Pharmacokinetic data
- Protein binding: 90%
- Elimination half-life: 6 hours

Identifiers
- IUPAC name 2-(2,6-dichlorobenzylidene)hydrazinecarboximidamide;
- CAS Number: 5051-62-7;
- PubChem CID: 5702063;
- IUPHAR/BPS: 5443;
- DrugBank: DB00629;
- ChemSpider: 4642445;
- UNII: GGD30112WC;
- KEGG: D04375;
- ChEMBL: ChEMBL420;
- CompTox Dashboard (EPA): DTXSID6045666 ;
- ECHA InfoCard: 100.023.410

Chemical and physical data
- Formula: C_{8}H_{8}Cl_{2}N_{4}
- Molar mass: 231.08 g·mol^{−1}
- 3D model (JSmol): Interactive image;
- SMILES Clc1cccc(Cl)c1\C=N\N=C(/N)N;
- InChI InChI=1S/C8H8Cl2N4/c9-6-2-1-3-7(10)5(6)4-13-14-8(11)12/h1-4H,(H4,11,12,14)/b13-4+; Key:WDZVGELJXXEGPV-YIXHJXPBSA-N;

= Guanabenz =

Medication used to treat high blood pressure

Guanabenz (pronounced GWAHN-a-benz, sold under the trade name Wytensin) is an alpha agonist that is selective to the alpha-2 adrenergic receptor. Guanabenz is used as an antihypertensive drug used in the treatment of high blood pressure (hypertension).

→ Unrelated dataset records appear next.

Lemma ssl_write_spec t w :
  tls_ok t w -> t.(tc_conn).(co_closed) = None -> pending t.(tc_conn) <> [] ->
  exists t' rc, ssl_write ssl tick t = Some (t', rc) /\ tls_ok t' w /\ same_input t t' /\
    match t'.(tc_conn).(co_closed) with None => 0 <= rc | Some why => rc = -13 /\ exists e, why = Errno e end.
Proof.
  intros Hok Ho Hp. pose proof Hok as (H1 & H2 & H3 & H4). unfold ssl_write. rewrite bool_decide_eq_false_2 by done.
  assert (forall e, tls_ok (mk_tls (client_close e (set_socket (S (co_calls (tc_conn t))) (co_sent (tc_conn t)) (co_datagrams (tc_conn t)) (tc_conn t))) None) w)
    as Hcl by (intros e; by apply closed_ok).
  destruct (if moved t then LibraryError else ssl (co_calls (tc_conn t))) as [n| | |e|].
  2-3: eexists _, 0; split; [done|]; split; [split; [same_buffer H1|]; by do 2 (split; [done|])|]; split; [done|]; cbn; by rewrite Ho.
  2-3: eexists _, (-13); split; [done|]; split; [apply Hcl|]; split; [done|]; split; [done|by eexists].
  rewrite Ho in H4. set (i := min (S n) (length (pending (tc_conn t)))).
  assert (take (S n) (pending (tc_conn t)) = take i (pending (tc_conn t)) /\ zlen (take (S n) (pending (tc_conn t))) = Z.of_nat i) as [Et Ez].
  { unfold zlen. rewrite length_take. split; [|done]. unfold i. destruct (Nat.le_ge_cases (S n) (length (pending (tc_conn t)))) as [Hl|Hl].
    - by rewrite Nat.min_l.
    - by rewrite Nat.min_r, !take_ge by lia. }
  rewrite Ez. destruct (pending_advance (tc_conn t) i H1) as [A1 A2]; [unfold i; lia|]. clearbody i.
  assert ((co_sent (tc_conn t) ++ take (S n) (pending (tc_conn t))) ++ drop i (pending (tc_conn t)) = w) as Hw by (by rewrite Et, <- app_assoc, take_drop).
  cbn [co_obuf_start co_obuf_end co_obuf set_wtime set_obuf set_socket].
  set (c1 := set_wtime tick _). assert (conn_ok c1) as B1 by same_buffer A1. assert (pending c1 = drop i (pending (tc_conn t))) as B2 by exact A2.
  destruct (Z.geb_spec (co_obuf_start (tc_conn t) + Z.of_nat i) (co_obuf_end (tc_conn t))) as [Hge|Hlt]; eexists _, (Z.of_nat i); (split; [done|]).
  - split; [|split; [done|cbn; rewrite Ho; lia]]. pose proof (ck_end _ H1). pose proof (ck_start _ H1).
    split; [split; cbn; unfold obuf_size in *; cbn; lia|]. do 2 (split; [done|]). cbn. rewrite Ho.
    assert (drop i (pending (tc_conn t)) = []) as Hnil by (rewrite <- B2; apply pending_empty; [done|]; destruct B1 as [B1 _]; unfold c1 in B1 |- *; cbn in B1 |- *; lia).
    rewrite Hnil in Hw. exact Hw.
  - split; [|split; [done|cbn; rewrite Ho; lia]]. split; [same_buffer B1|]. split; [done|]. split; [cbn; lia|]. cbn. rewrite Ho. rewrite <- Hw, <- B2. done.
Qed.
(* ===== verification/Counterdata.v ===== *)
(** * counterdata.c: samples of the counters over time

    A ring of samples for each counter, which the graphs of the status page are drawn from.  Each operation holds the lock of its
    counter, so it is one step.  Here a counter is known by its name, where the code has its address: the names are the
    distinct names of the table in [status_init].  Times are [tick]; the document has them as time of day. *)

From S2P Require Import Prelude Types LiveUpgrade.
From Stdlib Require Import ZArith Lia Bool String.
From stdpp Require Import base tactics list numbers.
Open Scope Z_scope.

Definition CDATA_SAMPLES : Z := 48 * 60.
Definition CDATA_INTERVAL : Z := 60.

Record cdata_t := mk_cdata {
  cd_name : list Z;
  cd_last_raw_value : Z;
  cd_times : list Z;
  cd_values : list Z;
  cd_last_index : Z;
  cd_is_gauge : bool
}.

(** ** Operations *)

Definition cdata_new (name : list Z) : cdata_t :=
  mk_cdata name 0 (repeat 0 (Z.to_nat CDATA_SAMPLES)) (repeat 0 (Z.to_nat CDATA_SAMPLES)) (-1) false.

Definition cdata_alloc (name : list Z) (counterdata : list cdata_t) : list cdata_t := cdata_new name :: counterdata.

Definition cdata_free (name : list Z) (counterdata : list cdata_t) : list cdata_t :=
  List.filter (fun cd => negb (bool_decide (cd.(cd_name) = name))) counterdata.

(** The search of [cdata_find_and_lock]. *)
Definition cdata_find (name : list Z) (counterdata : list cdata_t) : option cdata_t :=
  List.find (fun cd => bool_decide (cd.(cd_name) = name)) counterdata.

(** The next place of the ring. *)
Definition next_index (cd : cdata_t) : Z :=
  let i := cd.(cd_last_index) + 1 in if i >=? CDATA_SAMPLES then 0 else i.

(** [None] if it were outside of the array. *)
Definition store_sample (tick raw l : Z) (gauge : bool) (cd : cdata_t) : option cdata_t :=
  let i := next_index cd in
  values ← wr cd.(cd_values) i l;
  times ← wr cd.(cd_times) i tick;
  Some (mk_cdata cd.(cd_name) raw times values i (cd.(cd_is_gauge) || gauge)).

Definition cdata_counter_sample (tick value : Z) (cd : cdata_t) : option cdata_t :=
  let l := if value =? -1 then -1 else if value <? cd.(cd_last_raw_value) then -1 else value - cd.(cd_last_raw_value) in
  store_sample tick value l false cd.

Definition cdata_gauge_sample (tick value : Z) (cd : cdata_t) : option cdata_t := store_sample tick value value true cd.

Definition cdata_get_last_value (name : list Z) (counterdata : list cdata_t) : option Z :=
  match cdata_find name counterdata with
  | None => Some (-1)
  | Some cd => if cd.(cd_last_index) <? 0 then Some (-1) else rd cd.(cd_values) cd.(cd_last_index)
  end.

(** The loop of [cdata_json_string]: the samples from the place [i] on to the newest.  [None] when it ran that many times without coming there. *)
Fixpoint cdata_walk (fuel : nat) (cd : cdata_t) (tick_dif i : Z) : option (list (Z * Z)) :=
  match fuel with
  | O => None
  | S fuel =>
      let i := if i =? CDATA_SAMPLES then 0 else i in
      t ← rd cd.(cd_times) i;
      v ← rd cd.(cd_values) i;
      let here := if t >? 0 then [(t + tick_dif, v)] else [] in
      if i =? cd.(cd_last_index) then Some here else rest ← cdata_walk fuel cd tick_dif (i + 1); Some (here ++ rest)
  end.

Definition cdata_series (now tick : Z) (cd : cdata_t) : option (list (Z * Z)) :=
  if cd.(cd_last_index) >=? 0 then cdata_walk (Z.to_nat CDATA_SAMPLES) cd (now - tick) (cd.(cd_last_index) + 1) else Some [].

(** The document; [Some None] when there is no such counter. *)
Definition cdata_json_string (now tick : Z) (name : list Z) (counterdata : list cdata_t) : option (option json) :=
  match cdata_find name counterdata with
  | None => Some None
  | Some cd =>
      values ← cdata_series now tick cd;
      Some (Some (JObject (when cd.(cd_is_gauge) (num "gauge" 1) ++ num "interval" CDATA_INTERVAL ++
                           [(str "values", JArray (map (fun '(t, v) => JArray [JNumber t; JNumber v]) values))])))
  end.

(** * The ring is a window on all samples *)

(** The places of the ring from the oldest to the newest. *)
Definition ring (cd : cdata_t) : list (Z * Z) :=
  let slots := zip cd.(cd_times) cd.(cd_values) in
  drop (Z.to_nat (cd.(cd_last_index) + 1)) slots ++ take (Z.to_nat (cd.(cd_last_index) + 1)) slots.

Record ring_ok (cd : cdata_t) : Prop := {
  ro_times : zlen cd.(cd_times) = CDATA_SAMPLES;
  ro_values : zlen cd.(cd_values) = CDATA_SAMPLES;
  ro_index : -1 <= cd.(cd_last_index) < CDATA_SAMPLES
}.

Lemma zip_insert {A B} (i : nat) (x : A) (y : B) : forall l k, zip (<[i := x]> l) (<[i := y]> k) = <[i := (x, y)]> (zip l k).
Proof. induction i as [|i IH]; intros [|a l] [|b k]; cbn; try done; by rewrite IH. Qed.

Lemma wr_in l i x : 0 <= i < zlen l -> wr l i x = Some (<[Z.to_nat i := x]> l).
Proof. intros H. unfold wr. by rewrite (proj2 (Z.leb_le _ _)), (proj2 (Z.ltb_lt _ _)) by lia. Qed.

Lemma zlen_insert (l : list Z) i x : zlen (<[i := x]> l) = zlen l.
Proof. unfold zlen. by rewrite length_insert. Qed.

Lemma rd_lookup l i : 0 <= i -> rd l i = l !! Z.to_nat i.
Proof. intros H. unfold rd. by rewrite (proj2 (Z.leb_le _ _)) by lia. Qed.

(** A sample takes the place of the oldest. *)
Lemma store_spec tick raw l gauge cd :
  ring_ok cd -> exists cd', store_sample tick raw l gauge cd = Some cd' /\ ring_ok cd' /\ ring cd' = tl (ring cd) ++ [(tick, l)] /\
    0 <= cd'.(cd_last_index) /\ rd cd'.(cd_values) cd'.(cd_last_index) = Some l /\
    (cd'.(cd_name), cd'.(cd_last_raw_value), cd'.(cd_is_gauge)) = (cd.(cd_name), raw, cd.(cd_is_gauge) || gauge).
Proof.
  intros [Ht Hv Hi]. assert (0 < CDATA_SAMPLES) as Hpos by done.
  assert (0 <= next_index cd < CDATA_SAMPLES) as Hn by (unfold next_index; destruct (Z.geb_spec (cd_last_index cd + 1) CDATA_SAMPLES); lia).
  unfold store_sample. rewrite !wr_in by lia. cbn [mbind option_bind]. eexists. split; [done|].
  split; [split; cbn; rewrite ?zlen_insert; lia|]. split; [|split; [cbn; lia|]; split; [|done]].
  2:{ cbn. rewrite rd_lookup by lia. apply list_lookup_insert_eq. unfold zlen in *. lia. }
  unfold ring. cbn [cd_times cd_values cd_last_index]. rewrite zip_insert. set (slots := zip (cd_times cd) (cd_values cd)).
  assert (length slots = Z.to_nat CDATA_SAMPLES) as Hl by (unfold slots; rewrite length_zip_with; unfold zlen in *; lia).
  assert (exists k, Z.to_nat (next_index cd) = k /\ (k < length slots)%nat /\
    drop (Z.to_nat (cd_last_index cd + 1)) slots ++ take (Z.to_nat (cd_last_index cd + 1)) slots = drop k slots ++ take k slots) as (k & Ek & Hk & ->).
  { unfold next_index in *. destruct (Z.geb_spec (cd_last_index cd + 1) CDATA_SAMPLES) as [Hw|Hw].
    - exists 0%nat. split; [done|]. split; [lia|]. replace (Z.to_nat (cd_last_index cd + 1)) with (length slots) by lia. by rewrite drop_all, firstn_all, drop_0, app_nil_r.
    - eexists. split; [done|]. split; [lia|done]. }
  replace (Z.to_nat (next_index cd + 1)) with (S k) by lia. rewrite Ek.
  destruct (lookup_lt_is_Some_2 slots k Hk) as [x Hx]. rewrite <- (take_drop_middle slots k x Hx) at 1 2.
  rewrite (drop_S slots x k Hx). cbn [tl Datatypes.app].
  rewrite insert_app_r_alt by (rewrite length_take; lia). replace (k - length (take k slots))%nat with 0%nat by (rewrite length_take; lia). cbn [insert list_insert].
  assert (length (take k slots) = k) as Hlt by (rewrite length_take; lia).
  rewrite drop_app_ge, take_app_ge by lia. rewrite Hlt. replace (S k - k)%nat with 1%nat by lia. cbn [drop take]. by rewrite <- app_assoc.
Qed.

(** The samples that a document shows, at their time of day. *)
Definition shown (tick_dif : Z) (l : list (Z * Z)) : list (Z * Z) := flat_map (fun '(t, v) => if t >? 0 then [(t + tick_dif, v)] else []) l.

Section Walk.
Context (cd : cdata_t) (Hok : ring_ok cd) (d : Z).
Let slots := zip cd.(cd_times) cd.(cd_values).

Lemma slot_at i : 0 <= i < CDATA_SAMPLES ->
  exists t v, rd cd.(cd_times) i = Some t /\ rd cd.(cd_values) i = Some v /\ drop (Z.to_nat i) slots = (t, v) :: drop (Z.to_nat (i + 1)) slots.
Proof.
  intros Hi. destruct Hok as [Ht Hv _]. destruct (rd_in (cd_times cd) i ltac:(lia)) as [t Et]. destruct (rd_in (cd_values cd) i ltac:(lia)) as [v Ev].
  exists t, v. split; [done|]. split; [done|]. rewrite rd_lookup in Et, Ev by lia. replace (Z.to_nat (i + 1)) with (S (Z.to_nat i)) by lia. apply drop_S.
  unfold slots. rewrite lookup_zip_with, Et, Ev. done.
Qed.

(** From a place up to the newest. *)
Lemma walk_low fuel : forall i, 0 <= i <= cd.(cd_last_index) -> cd.(cd_last_index) - i < Z.of_nat fuel ->
  cdata_walk fuel cd d i = Some (shown d (take (Z.to_nat (cd.(cd_last_index) + 1 - i)) (drop (Z.to_nat i) slots))).
Proof.
  induction fuel as [|fuel IH]; intros i Hi Hf; [lia|]. pose proof (ro_index _ Hok). cbn [cdata_walk]. destruct (Z.eqb_spec i CDATA_SAMPLES); [lia|].
  destruct (slot_at i ltac:(lia)) as (t & v & -> & -> & ->). cbn [mbind option_bind].
  replace (Z.to_nat (cd_last_index cd + 1 - i)) with (S (Z.to_nat (cd_last_index cd + 1 - (i + 1)))) by lia. cbn [take shown flat_map].
  destruct (Z.eqb_spec i (cd_last_index cd)) as [->|Hne].
  - rewrite Z.sub_diag. cbn [Z.to_nat take flat_map]. by rewrite app_nil_r.
  - rewrite IH by lia. done.
Qed.

(** From a place behind the newest around the end of the array. *)
Lemma walk_high fuel : forall i, cd.(cd_last_index) < i <= CDATA_SAMPLES -> 0 <= cd.(cd_last_index) -> CDATA_SAMPLES - i + cd.(cd_last_index) < Z.of_nat fuel ->
  cdata_walk fuel cd d i = Some (shown d (drop (Z.to_nat i) slots ++ take (Z.to_nat (cd.(cd_last_index) + 1)) slots)).
Proof.
  induction fuel as [|fuel IH]; intros i Hi Hl Hf; [lia|]. pose proof (ro_index _ Hok). destruct (Z.eqb_spec i CDATA_SAMPLES) as [->|Hne].
  - transitivity (cdata_walk (S fuel) cd d 0); [done|]. rewrite walk_low by lia. rewrite Z.sub_0_r. change (Z.to_nat 0) with 0%nat. rewrite drop_0.
    rewrite (drop_ge slots); [done|]. unfold slots. rewrite length_zip_with. destruct Hok as [Ht Hv _]. unfold zlen in *. lia.
  - cbn [cdata_walk]. destruct (Z.eqb_spec i CDATA_SAMPLES); [lia|]. destruct (slot_at i ltac:(lia)) as (t & v & -> & -> & ->). cbn [mbind option_bind].
    destruct (Z.eqb_spec i (cd_last_index cd)); [lia|]. rewrite IH by lia. done.
Qed.
End Walk.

The most common side effects during guanabenz therapy are dizziness, drowsiness, dry mouth, headache and weakness.

Guanabenz can make one drowsy or less alert, therefore driving or operating dangerous machinery is not recommended.

== Research ==
Guanabenz selectively binds a regulatory subunit of protein phosphatase 1, inhibiting stress-induced dephosphorylation of eIF2α and thereby prolonging activation of the integrated stress response. This activity of Guanabenz is separate from its adrenergic activity and was proposed as a possible treatment against many neurodegenerative diseases, including amyotrophic lateral sclerosis.

Guanabenz also been shown to have anti-inflammatory properties in different pathological situations, including multiple sclerosis.

Guanabenz has also found to potentially slow down vanishing white matter disease (VWM).